Calculating conditional moments (and variance) from data streams
OnlineMoments.jl
is a Julia
package enabling the esimation of conditional moments and conditional variance from empirical streamed time-series data.
This package enables the estimation of drift and diffusion functions using both histogram- and kernel-based regression.
This package accompanies the paper:
Reconstruction of Stochastic Dynamics from Large Datasets, PRE 108, 054110, Davis, William DOI:10.1103/PhysRevE.108.054110
Consider the scalar stochastic differential equation
$\frac{d}{dt}X(t) = f(X) + g(X)\Gamma(t).
$
The evolution of this process can be described by a Fokker-Planck equation
$\frac{\partial}{\partial t} p(x,t|x^\prime,t^\prime) = \bigg[-\frac{\partial}{\partial x} D^{(1)}(x) + \frac{\partial^2}{\partial x^2} D^{(2)}(x) \bigg] p(x,t|x^\prime,t^\prime)
$
which contain the Kramers-Moyal (KM) coefficients
$D^{(k)}(x) = \lim_{\tau\rightarrow0} \frac{1}{n!\tau} \int_{-\infty}^{\infty} \big[x^\prime - x\big]^k p(x^\prime,t+\tau|x,t)\ dx^\prime.
$
Here $k=1
$ is the drift coefficient and $k=2
$ is the diffusion coefficient. These expressions contain moments of the conditional probability density, or "conditional moments"

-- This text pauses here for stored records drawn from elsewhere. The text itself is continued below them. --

(** * EmotiView: the service layer and the batch controller, embedded in Rocq

    The development follows the TypeScript sources:
    - [services/geminiService.ts]: [cleanJsonString], [analyzeSentimentBatch]
      (response checks, JSON normalisation, error classification);
    - the [App] component: [processBatch], [handleFileUpload],
      [downloadCSV];
    - [types.ts]: [SentimentType], [AnalysisResult], [BatchProgress],
      [ErrorDetails].

    JavaScript strings are sequences of UTF-16 code units; they are modelled as
    lists of [N].  Host built-ins that the sources call but do not define
    ([JSON.parse], [Number.prototype.toString], [String.prototype.toLowerCase],
    [Math.random], [Date.now], the remote endpoint) are section variables. *)

From Stdlib Require Import Strings.String Strings.Ascii.
From Stdlib Require Import Numbers.DecimalString.
From Stdlib Require Import List NArith ZArith QArith Bool Lia Arith.
From Stdlib Require Import Sorting.Permutation Sorting.Sorted.
Import ListNotations.
Close Scope Q_scope.

Set Implicit Arguments.
Set Warnings "-register-all".

(* ===================================================================== *)
(** * Part I: definitions                                                 *)
(* ===================================================================== *)

(** ** JavaScript strings *)

Definition char := N.
Definition jsstring := list char.

(** An ASCII literal of the source, as code units. *)
Definition lit (s : string) : jsstring :=
  map N_of_ascii (list_ascii_of_string s).

Definition LF : char := 10%N.
Definition CR : char := 13%N.
Definition BACKTICK : char := 96%N.
Definition DQUOTE : char := 34%N.
Definition LBRACKET : char := 91%N.
Definition RBRACKET : char := 93%N.

Fixpoint jsstring_eqb (a b : jsstring) : bool :=
  match a, b with
  | [], [] => true
  | x :: a', y :: b' => (x =? y)%N && jsstring_eqb a' b'
  | _, _ => false
  end.

(** [s.startsWith(p)] *)
Fixpoint startsWith (p s : jsstring) : bool :=
  match p, s with
  | [], _ => true
  | _ :: _, [] => false
  | a :: p', b :: s' => (a =? b)%N && startsWith p' s'
  end.

(** [s.endsWith(p)] *)
Definition endsWith (p s : jsstring) : bool :=
  startsWith (rev p) (rev s).

(** [s.includes(p)] *)
Fixpoint includes (p s : jsstring) : bool :=
  startsWith p s ||
  match s with
  | [] => false
  | _ :: s' => includes p s'
  end.
Lemma stream_loop_run id chunks sendMark owner : forall n i w,
  (i + n = length chunks)%nat ->
  readyState w = 1 -> pendingClear (session w) = false ->
  lookup_id id (tasks w) = None ->
  let w' := run (exec (stream_loop id chunks i sendMark owner) w)
                (repeat (EvTimer id) n) in
  exists added,
    wire w' = wire w ++ added
    /\ Forall (fun f => fst f = id) added
    /\ media_payloads added = drop i chunks
    /\ marks added = (if sendMark then [js "assistant_reply_done"] else [])
    /\ lookup_id id (tasks w') = None.
Proof.
  induction n as [|n IH]; intros i w Hin Hopen Hclear Hfree; cbv zeta.
  - simpl repeat. simpl run.
    destruct (stream_loop_ends id chunks i sendMark owner w Hopen Hclear) as [Hw Ht]; [lia|].
    eexists. split; [exact Hw|]. rewrite Ht.
    rewrite drop_ge by lia.
    destruct sendMark; repeat split; auto; repeat constructor.
  - destruct (lookup_lt_is_Some_2 chunks i) as [c Hc]; [lia|].
    destruct (stream_loop_sends id chunks i c sendMark owner w Hopen Hclear Hc)
      as (Hw & Hr & Hp & Hsid & Ht).
    set (w1 := exec (stream_loop id chunks i sendMark owner) w) in *.
    simpl repeat. simpl run.
    rewrite (timer_resumes_stream id chunks i sendMark owner w1)
      by (rewrite Ht; apply lookup_id_suspended).
    set (w2 := exec (release id) w1).
    destruct (IH (S i) w2) as (added & Hw' & Hall & Hmedia & Hmarks & Hfree');
      [lia | exact Hr | exact Hp | apply lookup_id_released |].
    exists ((id, MediaFrame (streamSid (session w)) (sequenceNumber (session w)) c) :: added).
    split.
    { rewrite Hw'. change (wire w2) with (wire w1). rewrite Hw, <- app_assoc. reflexivity. }
    split; [constructor; [reflexivity | exact Hall]|].
    split.
    { change (media_payloads (?f :: added)) with (c :: media_payloads added).
      rewrite Hmedia. symmetry. apply drop_S. exact Hc. }
    split; [exact Hmarks | exact Hfree'].
Qed.

(** X15. When the synthesis for a text answers with audio at the rate
    of the session, on an open socket with no clear pending, and nothing
    but the pauses of this stream happens meanwhile, the frames that
    [streamTTSAudio] sends carry, in order, chunks whose concatenation
    is exactly the audio, followed by the mark
    [assistant_reply_done] when [sendMark] is set and by nothing when it
    is not. *)
Theorem stream_puts_audio_on_wire (w : World) (id : nat) (sendMark : bool) (owner : Owner)
    (pcm : Buffer) :
  lookup_id id (tasks w) = Some (StreamSynth sendMark owner) ->
  readyState w = 1 -> pendingClear (session w) = false ->
  exists chunks added,
    chunkPCM pcm (chunk_size (session w)) = Some chunks
    /\ wire (run w (EvSynthesized id (Some (pcm, sampleRate (session w)))
                    :: repeat (EvTimer id) (length chunks)))
       = wire w ++ added
    /\ Forall (fun f => fst f = id) added
    /\ media_payloads added = chunks
    /\ concat (media_payloads added) = pcm
    /\ marks added = (if sendMark then [js "assistant_reply_done"] else []).
Proof.
  intros Hl Hopen Hclear.
  assert (Hsize : 0 < chunk_size (session w)).
  { unfold chunk_size. destruct (_ =? _); lia. }
  destruct (chunkPCM_loop_spec (length pcm) pcm (chunk_size (session w)) Hsize 0 [])
    as (chunks & Hrun & Hcat & _); [lia | unfold buflen; lia |].
  simpl in Hrun, Hcat. fold (chunkPCM pcm (chunk_size (session w))) in Hrun.
  assert (Hstep : step w (EvSynthesized id (Some (pcm, sampleRate (session w))))
                  = exec (stream_loop id chunks 0 sendMark owner) (exec (release id) w)).
  { unfold step. simpl handle. unfold on_synthesized.
    rewrite exec_gets_bind, Hl, exec_bind, exec_gets_bind.
    change (sampleRate (session (exec (release id) w))) with (sampleRate (session w)).
    rewrite Z.eqb_refl. cbn [negb]. unfold stream_chunks.
    rewrite exec_gets_bind.
    change (chunk_size (session (exec (release id) w))) with (chunk_size (session w)).
    rewrite Hrun. reflexivity. }
  destruct (stream_loop_run id chunks sendMark owner (length chunks) 0 (exec (release id) w))
    as (added & Hw & Hall & Hmedia & Hmarks & _);
    [lia | exact Hopen | exact Hclear | apply lookup_id_released |].
  exists chunks, added.
  split; [exact Hrun|]. simpl run. rewrite Hstep.
  split; [exact Hw|]. split; [exact Hall|].
  rewrite drop_0 in Hmedia. split; [exact Hmedia|].
  split; [rewrite Hmedia; exact Hcat | exact Hmarks].
Qed.
Fixpoint all_ok (p : int -> bool) (d : nat) (lo : int) : bool :=
  match d with
  | O => p lo
  | S d' => all_ok p d' lo && all_ok p d' (Uint63.add lo (pow2i d'))
  end.

(** * Properties *)

Lemma Returns_inj {A : Type} (a b : A) : Returns a = Returns b -> a = b.
Proof. intros H. injection H as H. exact H. Qed.

(** ** Bytes and bit fields *)

Lemma byte_val_range (b : byte) : 0 <= byte_val b < 256.
Proof.
  unfold byte_val. pose proof (Byte.to_N_bounded b). lia.
Qed.

(** Adding a value below [2^n] to a multiple of [2^n] sets no carry: the sum
    is the bitwise or. *)
Lemma shiftl_add_lor (a b n : Z) :
  0 <= n -> 0 <= b < 2 ^ n -> Z.shiftl a n + b = Z.lor (Z.shiftl a n) b.
Proof.
  intros Hn Hb.
  assert (Hdisj : Z.land (Z.shiftl a n) b = 0).
  { apply Z.bits_inj'. intros i Hi.
    rewrite Z.land_spec, Z.bits_0.
    destruct (Z.ltb_spec i n) as [Hlt | Hge].
    - rewrite Z.shiftl_spec_low by lia. reflexivity.
    - destruct (Z.eq_dec b 0) as [-> | Hnz].
      + rewrite Z.bits_0. apply andb_false_r.
      + rewrite (Z.bits_above_log2 b i); [apply andb_false_r | lia |].
        apply Z.log2_lt_pow2; [lia |].
        apply Z.lt_le_trans with (2 ^ n); [lia |].
        apply Z.pow_le_mono_r; lia. }
  rewrite Z.add_nocarry_lxor by exact Hdisj.
  apply Z.lxor_lor. exact Hdisj.
Qed.

Lemma nibble_mask : Z.shiftl 1 4 - 1 = Z.ones 4.
Proof. reflexivity. Qed.

Lemma high_nibble (x : Z) :
  0 <= x < 256 -> Z.land (Z.shiftr x 4) (Z.shiftl 1 4 - 1) = x / 16.
Proof.
  intros Hx. rewrite nibble_mask, Z.land_ones, Z.shiftr_div_pow2 by lia.
  change (2 ^ 4) with 16. apply Z.mod_small.
  split; [apply Z.div_pos; lia | apply Z.div_lt_upper_bound; lia].
Qed.

Lemma low_nibble (x : Z) : Z.land x (Z.shiftl 1 4 - 1) = x mod 16.
Proof.
  rewrite nibble_mask, Z.land_ones by lia. reflexivity.
Qed.

(** ** What one register read leaves behind *)

Section Reads.

Variable dev : sensor.

Lemma read_u16_run (register x y z : Z) (log : list Z) (t : Z) :
  0 <= register < 256 ->
  read_u16 dev register (mkWorld [x; y; z] log t) =
  match dev t log register with
  | Some d => (Returns tt, after_read register d (mkWorld [x; y; z] log t))
  | None => (Raises (OSError register),
             mkWorld [register; y; z] (register :: log) t)
  end.
Proof.
  intros Hr. unfold read_u16, bind, buf_set, write_then_readinto_buf. cbn.
  replace ((0 <=? register) && (register <? 256)) with true
    by (symmetry; apply andb_true_iff; split; [apply Z.leb_le | apply Z.ltb_lt]; lia).
  cbn. destruct (dev t log register) as [[[d0 d1] d2] |]; reflexivity.
Qed.

Lemma get_exp_msb_run (register x y z : Z) (log : list Z) (t : Z) :
  0 <= register < 256 ->
  get_exp_msb dev register (mkWorld [x; y; z] log t) =
  match dev t log register with
  | Some (d0, d1, d2) =>
      (Returns (Z.land (Z.shiftr (byte_val d0) 4) (Z.shiftl 1 4 - 1),
                Z.shiftl (Z.land (byte_val d0) (Z.shiftl 1 4 - 1)) 8
                + byte_val d1),
       after_read register (d0, d1, d2) (mkWorld [x; y; z] log t))
  | None => (Raises (OSError register),
             mkWorld [register; y; z] (register :: log) t)
  end.
Proof.
  intros Hr. unfold get_exp_msb, bind at 1.
  rewrite read_u16_run by exact Hr.
  destruct (dev t log register) as [[[d0 d1] d2] |]; reflexivity.
Qed.

Lemma get_lsb_counter_crc_run (register x y z : Z) (log : list Z) (t : Z) :
  0 <= register < 256 ->
  get_lsb_counter_crc dev register (mkWorld [x; y; z] log t) =
  match dev t log register with
  | Some (d0, d1, d2) =>
      (Returns (byte_val d0,
                Z.land (Z.shiftr (byte_val d1) 4) (Z.shiftl 1 4 - 1),
                Z.land (byte_val d1) (Z.shiftl 1 4 - 1)),
       after_read register (d0, d1, d2) (mkWorld [x; y; z] log t))
  | None => (Raises (OSError register),
             mkWorld [register; y; z] (register :: log) t)
  end.
Proof.
  intros Hr. unfold get_lsb_counter_crc, bind at 1.
  rewrite read_u16_run by exact Hr.
  destruct (dev t log register) as [[[d0 d1] d2] |]; reflexivity.
Qed.

End Reads.

(** ** Decoding of the two result registers *)

Lemma msb_add_lor (b0 b1 : byte) :
  Z.shiftl (Z.land (byte_val b0) (Z.shiftl 1 4 - 1)) 8 + byte_val b1 =
  Z.lor (Z.shiftl (Z.land (byte_val b0) 0xF) 8) (byte_val b1).
Proof.
  apply shiftl_add_lor; [lia |]. change (2 ^ 8) with 256. apply byte_val_range.
Qed.

(** C3: for the two bytes a register read returns, the high-register decoder
    yields exponent = (byte0 >> 4) & 0xF and result_msb =
    ((byte0 & 0xF) << 8) | byte1, and the low-register decoder yields
    result_lsb = byte0, counter = (byte1 >> 4) & 0xF and crc = byte1 & 0xF. *)
Theorem decode_registers (dev : sensor) (register x y z : Z) (log : list Z)
    (t : Z) (d0 d1 d2 : byte) :
  0 <= register < 256 ->
  dev t log register = Some (d0, d1, d2) ->
  fst (get_exp_msb dev register (mkWorld [x; y; z] log t)) =
    Returns (Z.land (Z.shiftr (byte_val d0) 4) 0xF,
             Z.lor (Z.shiftl (Z.land (byte_val d0) 0xF) 8) (byte_val d1))
  /\
  fst (get_lsb_counter_crc dev register (mkWorld [x; y; z] log t)) =
    Returns (byte_val d0,
             Z.land (Z.shiftr (byte_val d1) 4) 0xF,
             Z.land (byte_val d1) 0xF).
Proof.
  intros Hr Hdev. split.
  - rewrite get_exp_msb_run, Hdev by exact Hr. cbn [fst].
    rewrite msb_add_lor. reflexivity.
  - rewrite get_lsb_counter_crc_run, Hdev by exact Hr. reflexivity.
Qed.

Lemma decode_registers_witness :
  fst (get_exp_msb (steady (xb7, x5a, x00)) RESULT_H (mkWorld [0; 0; 0] [] 0)) =
    Returns (11, 0x75a)
  /\
  fst (get_lsb_counter_crc (steady (xb7, x5a, x00)) RESULT_L
         (mkWorld [0; 0; 0] [] 0)) =
    Returns (0xb7, 5, 10).
Proof.
  apply (decode_registers (steady (xb7, x5a, x00)) RESULT_H 0 0 0 [] 0
           xb7 x5a x00).
  - unfold RESULT_H. lia.
  - reflexivity.
Defined.

(** The arithmetic behind the round trip, on plain bytes. *)
Lemma join_nibbles (b : Z) :
  0 <= b < 256 -> Z.lor (Z.shiftl (b / 16) 4) (b mod 16) = b.
Proof.
  intros Hb. rewrite <- shiftl_add_lor.
  - rewrite Z.shiftl_mul_pow2 by lia. change (2 ^ 4) with 16.
    pose proof (Z.div_mod b 16). lia.
  - lia.
  - change (2 ^ 4) with 16. apply Z.mod_pos_bound. lia.
Qed.

Lemma msb_split (b0 b1 : Z) :
  0 <= b0 < 256 -> 0 <= b1 < 256 ->
  Z.shiftr (Z.shiftl (b0 mod 16) 8 + b1) 8 = b0 mod 16 /\
  Z.land (Z.shiftl (b0 mod 16) 8 + b1) 0xFF = b1.
Proof.
  intros H0 H1.
  rewrite Z.shiftl_mul_pow2, Z.shiftr_div_pow2 by lia.
  change 0xFF with (Z.ones 8). rewrite Z.land_ones by lia.
  change (2 ^ 8) with 256. split.
  - rewrite Z.div_add_l by lia. rewrite (Z.div_small b1 256) by lia. lia.
  - rewrite Z.add_comm, Z.mod_add by lia. apply Z.mod_small. lia.
Qed.

(** C6: the decomposition into bit fields loses nothing.  From the decoded
    (exponent, result_msb) the high register's bytes are
    (exponent << 4) | (result_msb >> 8) and result_msb & 0xFF; from the
    decoded (result_lsb, counter, crc) the low register's bytes are
    result_lsb and (counter << 4) | crc. *)
Theorem bit_fields_round_trip (dev : sensor) (register x y z : Z)
    (log : list Z) (t : Z) (d0 d1 d2 : byte)
    (exponent result_msb result_lsb counter crc : Z) :
  0 <= register < 256 ->
  dev t log register = Some (d0, d1, d2) ->
  fst (get_exp_msb dev register (mkWorld [x; y; z] log t)) =
    Returns (exponent, result_msb) ->
  fst (get_lsb_counter_crc dev register (mkWorld [x; y; z] log t)) =
    Returns (result_lsb, counter, crc) ->
  (Z.lor (Z.shiftl exponent 4) (Z.shiftr result_msb 8) = byte_val d0 /\
   Z.land result_msb 0xFF = byte_val d1)
  /\
  (result_lsb = byte_val d0 /\
   Z.lor (Z.shiftl counter 4) crc = byte_val d1).
Proof.
  intros Hr Hdev Hhigh Hlow.
  rewrite get_exp_msb_run, Hdev in Hhigh by exact Hr.
  rewrite get_lsb_counter_crc_run, Hdev in Hlow by exact Hr.
  cbn [fst] in Hhigh, Hlow.
  apply Returns_inj, pair_equal_spec in Hhigh. destruct Hhigh as [<- <-].
  apply Returns_inj, pair_equal_spec in Hlow. destruct Hlow as [Hlow <-].
  apply pair_equal_spec in Hlow. destruct Hlow as [<- <-].
  pose proof (byte_val_range d0) as H0. pose proof (byte_val_range d1) as H1.
  rewrite !high_nibble, !low_nibble by assumption.
  destruct (msb_split _ _ H0 H1) as [Hq Hm].
  rewrite Hq, Hm, !join_nibbles by assumption.
  repeat split.
Qed.

Lemma bit_fields_round_trip_witness :
  (Z.lor (Z.shiftl 11 4) (Z.shiftr 0x75a 8) = byte_val xb7 /\
   Z.land 0x75a 0xFF = byte_val x5a)
  /\
  (0xb7 = byte_val xb7 /\ Z.lor (Z.shiftl 5 4) 10 = byte_val x5a).
Proof.
  apply (bit_fields_round_trip (steady (xb7, x5a, x00)) FIFO_1_H 0 0 0 [] 0
           xb7 x5a x00 11 0x75a 0xb7 5 10).
  - unfold FIFO_1_H. lia.
  - reflexivity.
  - reflexivity.
  - reflexivity.
Defined.

(** ** The lux formula *)

Lemma mantissa_lor (result_msb result_lsb : Z) :
  0 <= result_lsb < 256 ->
  mantissa result_msb result_lsb = Z.lor (Z.shiftl result_msb 8) result_lsb.
Proof.
  intros Hl. unfold mantissa. apply shiftl_add_lor; [lia | exact Hl].
Qed.

Lemma mantissa_range (result_msb result_lsb : Z) :
  0 <= result_msb <= 4095 -> 0 <= result_lsb <= 255 ->
  0 <= mantissa result_msb result_lsb < 2 ^ 20.
Proof.
  intros Hm Hl. unfold mantissa. rewrite Z.shiftl_mul_pow2 by lia.
  change (2 ^ 8) with 256. change (2 ^ 20) with 1048576. lia.
Qed.

Lemma adc_codes_mul (exponent result_msb result_lsb : Z) :
  0 <= exponent ->
  adc_codes exponent result_msb result_lsb =
  mantissa result_msb result_lsb * 2 ^ exponent.
Proof.
  intros He. unfold adc_codes. apply Z.shiftl_mul_pow2. exact He.
Qed.
(** An entity whose [toJSON] answers [undefined]:
    [{toJSON: Host 1, _id: {toHexString: Host 1}}]. *)
Definition undefined_json_state : state :=
  St {[ 1%positive := Obj {[ "toJSON" := VObject 2; "_id" := VObject 3 ]} None;
        2%positive := Obj ∅ (Some (Host 1));
        3%positive := Obj {[ "toHexString" := VObject 2 ]} None ]}
     fresh_adapter [].

(** An adapter whose service, the record of [after_state], has no logger. *)
Definition mute_state : state :=
  St (heap after_state) (set_service (VObject 1) fresh_adapter) [].

(** [pending_state] once the reaction of [connect] has run. *)
Definition connected_state : state :=
  snd (then_ (fun _ => connected sample_host (VObject 6)) (Fulfilled VUndefined)
         pending_state).

(** An adapter that already holds a model, on a service that declares
    nothing. *)
Definition stale_state : state :=
  St (heap (service_state ∅)) (set_model (VObject 3) fresh_adapter) [].



(** The method call [rcv.k(...xs)] runs from [st] to [st'] with the
    outcome [r]: the property read under [k] is a function, whose code is
    [f], and [f] is what is applied, on [rcv] and [xs], once logged. *)
Definition calls_method
    (host : mode -> func -> value -> list value -> gmap loc object ->
            completion value * gmap loc object)
    (f : func) (rcv : value) (k : string) (xs : list value)
    (st : state) (r : completion value) (st' : state) : Prop :=
  exists fv,
    get_in (heap st) rcv k = Normal fv /\
    code_of (heap st) fv = Normal f /\
    apply_func host Call f rcv xs
      (St (heap st) (this st) (log st ++ [Invoke Call f rcv xs])) = (r, st').

(** The call [conn.on(ev, handler)] runs from [st] to [st'] and returns:
    [conn.on] is read, then the handler of [ev] is made, a new function at
    the next location of the store, and [conn.on], whose code is [f], is
    applied to the name of the event and that function. *)
Definition registers
    (host : mode -> func -> value -> list value -> gmap loc object ->
            completion value * gmap loc object)
    (f : func) (conn : value) (ev : string) (st st' : state) : Prop :=
  exists fv r,
    let l := fresh (dom (heap st)) in
    let h1 := <[l := Obj ∅ (Some (Handler ev))]> (heap st) in
    let xs := [VString ev; VObject l] in
    get_in (heap st) conn "on" = Normal fv /\
    code_of h1 fv = Normal f /\
    apply_func host Call f conn xs
      (St h1 (this st) (log st ++ [Invoke Call f conn xs])) = (Normal r, st').

(** A library whose setter of [mongoose.Promise] asserts that it is given
    a function. *)
Definition asserting_host (m : mode) (f : func) (rcv : value) (xs : list value)
    (h : gmap loc object) : completion value * gmap loc object :=
  match f with
  | Lib Mongoose_Promise =>
      match code_of h (default VUndefined (head xs)) with
      | Normal _ => (Normal VUndefined, h)
      | Throw _ => (Throw (Thrown (VString "mongoose.Promise must be a function")), h)
      end
  | _ => sample_host m f rcv xs h
  end.

(** An entity whose [toJSON] is an object that cannot be called:
    [{toJSON: {}}]. *)
Definition inert_json_state : state :=
  St {[ 1%positive := Obj {[ "toJSON" := VObject 2 ]} None;
        2%positive := Obj ∅ None ]}
     fresh_adapter [].

(** The options [{promiseLibrary: 42}]. *)
Definition options_state : state :=
  St {[ 1%positive := Obj {[ "promiseLibrary" := VNumber 42 ]} None ]}
     unset_adapter [].

(** The message logged once connected. *)
Definition connected_message : string :=
  "MongoDB adapter has connected successfully.".

(** A computation that leaves [this] as it is, whatever its outcome. *)
Definition preserves_this {A} (c : M A) : Prop :=
  forall st r st', c st = (r, st') -> this st' = this st.

(** ** Reasoning about runs *)

Ltac unfold_monad :=
  unfold body, seq, if_, if_else, return_, stmt, to_bool, js_not, js_and,
    bool_and, get, set, delete_prop, alloc, Object_assign_empty, throw, lift,
    get_heap, get_this, modify_this, put_heap, record, mbind, M_bind, mret,
    M_ret in *.

Ltac unfold_calls :=
  unfold lib, call_method, invoke, apply_func, host_call in *; unfold_monad.

(** [step] runs the control structure and leaves calls folded; [run] also
    opens the calls. *)
Ltac step := repeat progress (unfold_monad; simpl in *).
Ltac run := repeat progress (unfold_calls; simpl in *).

Section Properties.

Variable host :
  mode -> func -> value -> list value -> gmap loc object ->
  completion value * gmap loc object.

Variable mongoose_connection : value.

(** A value that is not a string is returned as it is, and the state, hence
    the log of calls, is left as it was. *)
Lemma stringToObjectID_not_string id st :
  typeof_string id = false ->
  stringToObjectID host id st = (Normal id, st).
Proof.
  intros Hty. unfold stringToObjectID. run.
  rewrite Hty. reflexivity.
Qed.

(** On a string the validity check is made first, and only once. *)
Lemma stringToObjectID_string s st :
  stringToObjectID host (VString s) st =
  let id := VString s in
  let lg1 := (log st ++ [Invoke Call (Lib ObjectId_isValid) VUndefined [id]])%list in
  match host Call (Lib ObjectId_isValid) VUndefined [id] (heap st) with
  | (Normal b, h1) =>
      if truthy b then
        let lg2 := (lg1 ++ [Invoke Construct (Lib Schema_Types_ObjectId) VUndefined [id]])%list in
        let '(c, h2) := host Construct (Lib Schema_Types_ObjectId) VUndefined [id] h1 in
        (c, St h2 (this st) lg2)
      else (Normal id, St h1 (this st) lg1)
  | (Throw e, h1) => (Throw e, St h1 (this st) lg1)
  end.
Proof.
  unfold stringToObjectID. run.
  destruct (host Call (Lib ObjectId_isValid) VUndefined [VString s] (heap st))
    as [[b|e] h1]; run; [|reflexivity].
  destruct (truthy b); run; [|reflexivity].
  destruct (host Construct (Lib Schema_Types_ObjectId) VUndefined [VString s] h1)
    as [[v|e] h2]; reflexivity.
Qed.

$M^{(k)}(\tau,x) = \int_{-\infty}^\infty [x^\prime - x\big]^k p(x^\prime, t + \tau| x,t)\ dx^\prime.
$
These conditional moments are typically estimated in an offline fashion
$\hat{M}^{(k)}_{ij} = \frac{\sum\limits_{n=1}^{N-i} K_h(\mathcal{X}_j - X_n)\big[X_{n+i} - X_n\big]^k}{\sum\limits_{n=1}^{N-i} K_h(\mathcal{X}_j - X_n)}.
$
In this work, I present online formulae for sequential updating
$\hat{M}^{(k)}_{ij}\big|_{N} = \hat{M}^{(k)}_{ij}\big|_{N-1} + K_h(\mathcal{X}_j - X_{N-i})\times\left(\left[X_N - X_{N-i}\right]^k - \hat{M}^{(k)}_{ij}\big|_{N-1}\right)\Big/W_{ij}\big|_{N},
$
$W_{ij}\big|_{N} = W_{ij}\big|_{N-1} + K_h\left(\mathcal{X}_j - X_{N-i}\right).
$
The online method, which I call "Online Kernel-Based Regression (OKBR)" scales $\mathcal{O}(1)
$ in space, compared with Kernel-Based Regression (KBR) which scales as $\mathcal{O}(N)
$.
See the paper for further details (DOI:10.48550/arXiv.2307.00445).